The Finnish firm sold 7.4 million of the devices in the second quarter of this year following the launch of a string of new models, but total mobile phone sales declined to 61 million from 84 million during the previous year.
Experts said the latest results were still positive but suggested the firm has some way to go before it can pose a threat to the two dominant tech giants.
According to its second quarter report, Nokia Group's net sales amounted to €5.7bn (£4.9bn), down 3 per cent quarter on quarter, and total mobile phone sales also decreased quarter on quarter by 4 per cent to 53.7 million units.
Shipments of Lumia phones, however, increased by 32 per cent – a rise Nokia attributed to "strong demand" for the broadened product range and welcomed by Nokia chief executive Stephen Elop.
"We're pleased to report an underlying operating profit for the fourth consecutive quarter on a group level," Elop said. "We benefited from another strong performance at Nokia Siemens Networks, which continued to deliver well against its focused strategy."

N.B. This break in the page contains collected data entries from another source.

(** * fast-synth: the top-down composite builder and the scene loader

    A shallow embedding of [scene-synth/data/rendered.py]:
    [RenderedComposite] (the multi-channel raster that is assembled object by
    object) and [RenderedScene] (the loader that produces the object list).

    Modelling decisions.
    - A tensor entry is an exact rational ([Qc], canonical fractions, so that
      equal numbers are equal terms).  The values the builder itself produces
      ([0], [0.5], [1], sums of [0.5]) are dyadic and exact in the source's
      float32 as well; rounding of arbitrary heights is not modelled.
    - A 2-D tensor is a list of rows, a 3-D tensor a list of 2-D tensors.
      Element-wise operations are written for operands of one shape, which is
      the class invariant [wf] below (all maps are [size] x [size]); the one
      place where the source relies on a shape check, the slice assignment
      that pastes a patch, carries the check and its broadcasting rule.
    - Methods that mutate [self] are computations in a state-and-exception
      monad whose state survives an exception, as an object mutated in place
      does in Python. *)

From Stdlib Require Import QArith Qcanon Qround ZArith Lia Lqa Ascii String.
From stdpp Require Import base numbers list option strings pretty gmap.

Open Scope Qc_scope.

(** ** Numbers *)

Definition half : Qc := Q2Qc (1 # 2).

(** [math.floor] *)
Definition floor (x : Qc) : Z := Qfloor (this x).

(** Python's [a > b] on numbers. *)
Definition gtb (a b : Qc) : bool := bool_decide (b < a).

Definition Qcmax (a b : Qc) : Qc := if gtb b a then b else a.

(** [(value + 1) / 2], the encoding of a sine or cosine into [0, 1]. *)
Definition encode (v : Qc) : Qc := (v + 1) / 2.

(** ** Tensors *)

Abbreviation Grid := (list (list Qc)).
Abbreviation Stack := (list (list (list Qc))).
Abbreviation BoolGrid := (list (list bool)).

Definition zeros (n m : nat) : Grid := replicate n (replicate m 0).
Definition zeros3 (c n m : nat) : Stack := replicate c (zeros n m).
Definition zeros_like (g : Grid) : Grid :=
  (λ row : list Qc, (λ _, 0) <$> row) <$> g.

(** [t.shape] of a 2-D tensor (a tensor without rows has shape (0, 0) here). *)
Definition shape (g : Grid) : nat * nat :=
  (length g, match g with [] => 0%nat | r :: _ => length r end).

(** [g[i][j]], [None] outside the tensor. *)
Definition cell {A} (g : list (list A)) (i j : nat) : option A :=
  g !! i ≫= (.!! j).

(** [t[c][i][j]] of a 3-D tensor. *)
Definition cell3 {A} (t : list (list (list A))) (c i j : nat) : option A :=
  t !! c ≫= λ g, cell g i j.

Definition map2 {A B C} (f : A → B → C)
  : list (list A) → list (list B) → list (list C) := zip_with (zip_with f).

(** [a > b], [a > c], [a != c] as boolean tensors. *)
Definition gt (a b : Grid) : BoolGrid := map2 gtb a b.
Definition gt_scalar (a : Grid) (c : Qc) : BoolGrid :=
  (λ row : list Qc, (λ x, gtb x c) <$> row) <$> a.
Definition ne_scalar (a : Grid) (c : Qc) : BoolGrid :=
  (λ row : list Qc, (λ x, negb (bool_decide (x = c))) <$> row) <$> a.

(** [dst[m] = src[m]]: the cells selected by [m] take the value of [src]. *)
Definition masked_assign (dst : Grid) (m : BoolGrid) (src : Grid) : Grid :=
  map2 (λ d (bs : bool * Qc), if bs.1 then bs.2 else d) dst (map2 pair m src).

(** [dst[m] = v] for a scalar [v]. *)
Definition masked_fill (dst : Grid) (m : BoolGrid) (v : Qc) : Grid :=
  map2 (λ d (b : bool), if b then v else d) dst m.

(** [a + b] and [torch.max(a, b)]. *)
Definition add (a b : Grid) : Grid := map2 Qcplus a b.
Definition max2 (a b : Grid) : Grid := map2 Qcmax a b.

(** [t.sum(0)] of a stack of [n] x [m] tensors. *)
Definition sum0 (n m : nat) (t : Stack) : Grid := foldl add (zeros n m) t.

(** ** Errors and results *)

Inductive Error :=
  | NotImplementedError
  | IndexError
  | KeyError
  | TypeError
  | ZeroDivisionError
  | FileNotFoundError
  | RuntimeError. (* torch: the shapes of a slice and of its source differ *)

Inductive result (A : Type) :=
  | Ok (a : A)
  | Raise (e : Error).
Arguments Ok {A} a.
Arguments Raise {A} e.

Definition result_bind {A B} (r : result A) (k : A → result B) : result B :=
  match r with Ok a => k a | Raise e => Raise e end.

(** ** Python indexing *)

(** [t[i]] for an integer [i] on a sequence of length [n]: negative indices
    count from the end, anything else outside is an [IndexError]. *)
Definition py_index (n : nat) (i : Z) : result nat :=
  if decide (0 ≤ i < Z.of_nat n)%Z then Ok (Z.to_nat i)
  else if decide (- Z.of_nat n ≤ i < 0)%Z then Ok (Z.to_nat (Z.of_nat n + i))
  else Raise IndexError.

(** A bound of the slice [a:b] on an axis of length [n], clipped as Python
    clips it. *)
Definition slice_bound (n : nat) (i : Z) : nat :=
  Z.to_nat (if (i <? 0)%Z then Z.max 0 (Z.of_nat n + i) else Z.min i (Z.of_nat n)).

(** A source axis of extent [src] can be written into a destination slice of
    extent [dst] when the extents agree or the source extent is 1 (it is then
    expanded). *)
Definition broadcastable (src dst : nat) : bool :=
  (src =? dst)%nat || (src =? 1)%nat.

(** [dst[x0:x1, y0:y1] = h]. *)
Definition setitem_slice (dst : Grid) (x0 x1 y0 y1 : Z) (h : Grid) : result Grid :=
  let '(n, m) := shape dst in
  let '(xs, ys) := shape h in
  let r0 := slice_bound n x0 in
  let rows := (slice_bound n x1 - r0)%nat in
  let c0 := slice_bound m y0 in
  let cols := (slice_bound m y1 - c0)%nat in
  if broadcastable xs rows && broadcastable ys cols then
    Ok (imap (λ i row,
          if decide (r0 ≤ i < r0 + rows)%nat then
            imap (λ j v,
              if decide (c0 ≤ j < c0 + cols)%nat then
                default v (cell h (if (xs =? 1)%nat then 0 else i - r0)%nat
                                  (if (ys =? 1)%nat then 0 else j - c0)%nat)
              else v) row
          else row) dst)
  else Raise RuntimeError.

(** ** Object records *)

(** [node["category"]]: the loader stores the tag ["door"] or ["window"], or
    the integer index of a furniture category. *)
Inductive Category :=
  | Tag (s : string)
  | Idx (i : Z).

Global Instance Category_eq_dec : EqDecision Category.
Proof. solve_decision. Defined.

Module Node.
Record t := mk {
  modelId : string;
  height_map : Grid;
  bbox_min : Qc * Qc * Qc;
  height_map_obb : Grid;
  bbox_min_obb : Qc * Qc * Qc;
  transform : list Qc;
  category : Category;
}.
End Node.

(** [v[0]] and [v[2]] of a three-vector. *)
Definition vec0 (v : Qc * Qc * Qc) : Qc := v.1.1.
Definition vec2 (v : Qc * Qc * Qc) : Qc := v.2.

(** ** The composite *)

Record RenderedComposite := mkRC {
  size : nat;
  categories : list string;
  room_mask : Grid;
  wall_mask : Grid;
  height_map : Grid;
  cat_map : Stack;
  sin_map : Grid;
  cos_map : Grid;
  door_map : Grid;
  window_map : Grid;
}.

Definition set_height_map (v : Grid) (s : RenderedComposite) : RenderedComposite :=
  mkRC (size s) (categories s) (room_mask s) (wall_mask s) v (cat_map s)
       (sin_map s) (cos_map s) (door_map s) (window_map s).
Definition set_wall_mask (v : Grid) (s : RenderedComposite) : RenderedComposite :=
  mkRC (size s) (categories s) (room_mask s) v (height_map s) (cat_map s)
       (sin_map s) (cos_map s) (door_map s) (window_map s).
Definition set_cat_map (v : Stack) (s : RenderedComposite) : RenderedComposite :=
  mkRC (size s) (categories s) (room_mask s) (wall_mask s) (height_map s) v
       (sin_map s) (cos_map s) (door_map s) (window_map s).
Definition set_sin_map (v : Grid) (s : RenderedComposite) : RenderedComposite :=
  mkRC (size s) (categories s) (room_mask s) (wall_mask s) (height_map s) (cat_map s)
       v (cos_map s) (door_map s) (window_map s).
Definition set_cos_map (v : Grid) (s : RenderedComposite) : RenderedComposite :=
  mkRC (size s) (categories s) (room_mask s) (wall_mask s) (height_map s) (cat_map s)
       (sin_map s) v (door_map s) (window_map s).
Definition set_door_map (v : Grid) (s : RenderedComposite) : RenderedComposite :=
  mkRC (size s) (categories s) (room_mask s) (wall_mask s) (height_map s) (cat_map s)
       (sin_map s) (cos_map s) v (window_map s).
Definition set_window_map (v : Grid) (s : RenderedComposite) : RenderedComposite :=
  mkRC (size s) (categories s) (room_mask s) (wall_mask s) (height_map s) (cat_map s)
       (sin_map s) (cos_map s) (door_map s) v.
(** * MP-Gadget3: radiative cooling, short-range tree walk, timestep driver

    A shallow embedding of the parts of [cooling.c], [gravtree.c] and
    [run.c] that the specification talks about, followed by the theorems
    that settle the specification's claims against that code.

    Conventions of the embedding.
    - A C [double] is a primitive binary64 float ([PrimFloat.float]): the
      arithmetic, the comparisons and the treatment of NaN and of the
      infinities are those of IEEE 754, as in the compiled C.  An array of
      [float] is a list of doubles, the values its entries have once
      promoted; a store into it rounds to binary32 ([C.float_of_double]).
    - A C [int] is a [Z]; where the source can wrap, the wrap is written out.
    - [endrun(code, ...)] is the outcome [Fatal code]; a [while] loop without
      a bound in the source takes a budget of iterations and gives [Diverge]
      when the budget is spent.
    - Functions of libm, of HDF5, of the interpolation module and of the tree
      module, and the macros of allvars.h, none of which is defined in these
      files, are fields of the classes [Libm], [CoolingFiles],
      [CoolingMacros], [TreeModule] and [Timebins]. *)

From Stdlib Require Import ZArith List Bool Lia String Floats FinFun Sorted.
Import ListNotations.
(** * The annotation workflow of [app.py]

    A shallow embedding of the sentence segmenter, the corpus sampler, the
    worklist construction, the cursor navigation and the annotation
    persistence of the tense annotation tool, with the properties of the
    design document checked against them.

    Python values are modelled as follows.
    - [str] is a sequence of Unicode code points: [list N].
    - [int] is [Z] where the code subtracts, [nat] for counters and sizes.
    - a dict with a fixed key set is a record; a list is a [list].
    - [st.session_state], the table behind [supabase] and what is drawn on
      the page are fields of one explicit state, threaded through a small
      state-and-exception monad; the corpus file, the shuffle of the sampler,
      the clock and the store's answer are the environment of a run. *)

From Stdlib Require Import String Ascii NArith ZArith Bool Arith Lia.
From Stdlib Require Import List Permutation.
Import ListNotations.

(** ** Python strings *)

Definition str := list N.

(** A string literal of the source, code point by code point. *)
Definition py (s : string) : str := map N_of_ascii (list_ascii_of_string s).

Definition str_eq_dec : forall a b : str, {a = b} + {a <> b} :=
  list_eq_dec N.eq_dec.

Definition str_eqb (a b : str) : bool := if str_eq_dec a b then true else false.

(** Truth value of a Python sequence: non-empty. *)
Definition truthy {A} (l : list A) : bool :=
  match l with [] => false | _ :: _ => true end.

(** [s.startswith(prefix)]. *)
Fixpoint startswith (prefix s : str) : bool :=
  match prefix, s with
  | [], _ => true
  | _ :: _, [] => false
  | p :: prefix', c :: s' => (p =? c)%N && startswith prefix' s'
  end.

(** [str.isspace] on one code point: the code points CPython's
    [_PyUnicode_IsWhitespace] accepts, which are the ones [str.strip()]
    removes. *)
Definition isspace (c : N) : bool :=
  ((9 <=? c) && (c <=? 13) || (28 <=? c) && (c <=? 32)
   || (c =? 133) || (c =? 160) || (c =? 5760)
   || (8192 <=? c) && (c <=? 8202)
   || (c =? 8232) || (c =? 8233) || (c =? 8239) || (c =? 8287)
   || (c =? 12288))%N.

Fixpoint lstrip (s : str) : str :=
  match s with
  | [] => []
  | c :: s' => if isspace c then lstrip s' else s
  end.

Definition rstrip (s : str) : str := rev (lstrip (rev s)).

(** [s.strip()]: leading and trailing whitespace removed. *)
Definition strip (s : str) : str := rstrip (lstrip s).

(** ** Sentence segmenter: [split_into_sentences] *)

(** [char in '.!?'] for a one-character [char]. *)
Definition is_terminal (char : N) : bool :=
  ((char =? 46) || (char =? 33) || (char =? 63))%N.

(** One iteration of [for char in text], on the pair
    [(sentences, current)]. *)
Definition segment_step (acc : list str * str) (char : N) : list str * str :=
  let '(sentences, current) := acc in
  let current := current ++ [char] in
  if is_terminal char && (0 <? length current) then
    (sentences ++ [strip current], [])
  else
    (sentences, current).

Definition split_into_sentences (text : str) : list str :=
  let '(sentences, current) := fold_left segment_step text ([], []) in
  if truthy current then sentences ++ [strip current] else sentences.

(** ** Data model *)

(** A row of the corpus [DataFrame] read from [public/sampled_data.csv]. The
    text is taken to be a [str], as the segmenter requires. *)
Module Row.
Record t := mk {
    text_corrected : str;
    cefr : str;
    learner_id : str
}.
End Row.

Definition DataFrame := list Row.t.

(** An element of [processed_data]: one sentence of one sampled row. *)
Module Unit.
Record t := mk {
    text_corrected : str;
    sentence : str;
    sentence_index : nat;
    cefr : str;
    learner_id : str
}.
End Unit.

(** The dict [data] that [save_annotation] inserts into table
    ["annotations"]. *)
Module Annotation.
Record t := mk {
    annotator_id : str;
    sentence : str;
    target_tense : str;
    notes : str;
    cefr_level : str;
    original_text : str;
    learner_id : str;
    created_at : str
}.
End Annotation.

(** ** Constants *)

Definition CEFR_LEVELS : list str :=
  [py "A1"; py "A2"; py "B1"; py "B2"; py "C1"].

Definition TENSE_CATEGORIES : list (str * list str) :=
  [ (py "Simple Forms",
      [py "Present Simple"; py "Past Simple"; py "Future Simple (will)";
       py "Future Simple (going to)"]);
    (py "Continuous Forms",
      [py "Present Continuous"; py "Past Continuous"; py "Future Continuous"]);
    (py "Perfect Forms",
      [py "Present Perfect"; py "Past Perfect"; py "Future Perfect";
       py "Present Perfect Continuous"; py "Past Perfect Continuous";
       py "Future Perfect Continuous"]);
    (py "Modal Forms",
      [py "Modal Present (would/could/might/should)";
       py "Modal Past (would have/could have)"]);
    (py "Other Structures",
      [py "Conditional (if clause)"; py "To-infinitive"; py "Bare infinitive";
       py "Gerund (-ing form)"; py "Multiple Verbs"]) ].

Definition TENSE_OPTIONS : list str :=
  flat_map snd TENSE_CATEGORIES.

(** [f"------ {category} ------"], the header line of a category in the
    tense select box. *)
Definition category_header (category : str) : str :=
  py "------ " ++ category ++ py " ------".

(** The choices of the select box "Select Tense" (lines 472-475). *)
Definition tense_options : list str :=
  fold_left
    (fun options '(category, tenses) =>
       (options ++ [category_header category]) ++ tenses)
    TENSE_CATEGORIES [ [] ].

(** ** Corpus sampler *)

(** [df[df['cefr'] == cefr_level]]. *)
Definition select_level (df : DataFrame) (cefr_level : str) : DataFrame :=
  filter (fun row => str_eqb (Row.cefr row) cefr_level) df.

(** numpy's random state as far as [DataFrame.sample] consults it:
    [permutation m] is the shuffle of [0 .. m-1] that the next draw uses. *)
Definition RandomState := nat -> list nat.

Definition shuffles (permutation : RandomState) : Prop :=
  forall m, Permutation (permutation m) (seq 0 m).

He said the company now planned to take action to "focus its product offering and improve product competitiveness".
"During the third quarter, we expect that our new Lumia products will drive a significant part of our smart devices revenue," he added.
Stuart Miles, who runs tech website Pocket Lint, said the quarterly report offered some hope for the firm at a time when "the whole industry is down". And he said the decline in Nokia's fortunes was linked to its decision to axe the Symbian operating system.
"It's positive, and shows just how badly BlackBerry are doing," he added. "They aren't out of the woods yet. The latest release, the Lumia 1020, should help and if they can get to the all-important 10 million handsets a quarter, it might give them the momentum they sorely need."
Nokia, once the world's dominant mobile phone manufacturer, has launched several new handsets this year including the Lumia 925 – pitched as its "best smartphone ever".
The device was unveiled to much fanfare in May when Jo Harlow, executive vice president of Nokia's smart devices, stressed the company's push to ''keep innovating''.
Ernest Doku, telecoms expert at comparison site uSwitch.com, said: "The fact that we're seeing reduced losses as good news for Nokia speaks volumes about the Finnish manufacturer's recent history, but the relative success of its Lumia range is proof of Nokia's enduring appeal and hardware innovation.
"However, wider numbers suggest that Nokia is not yet out of the woods. A stronger line-up in the face of heavyweights like Samsung and Apple is needed to claw its way back into a profitable position, and the heavily hyped Lumia 1020, which takes what is capable with a camera phone to a new level, could be a timely addition to the family.
"Although toppling the likes of BlackBerry may be scant relief for a manufacturer still finding it tough to crack the lucrative US and European markets, Nokia will be looking to build on these results and fight it out with the likes of HTC and Sony."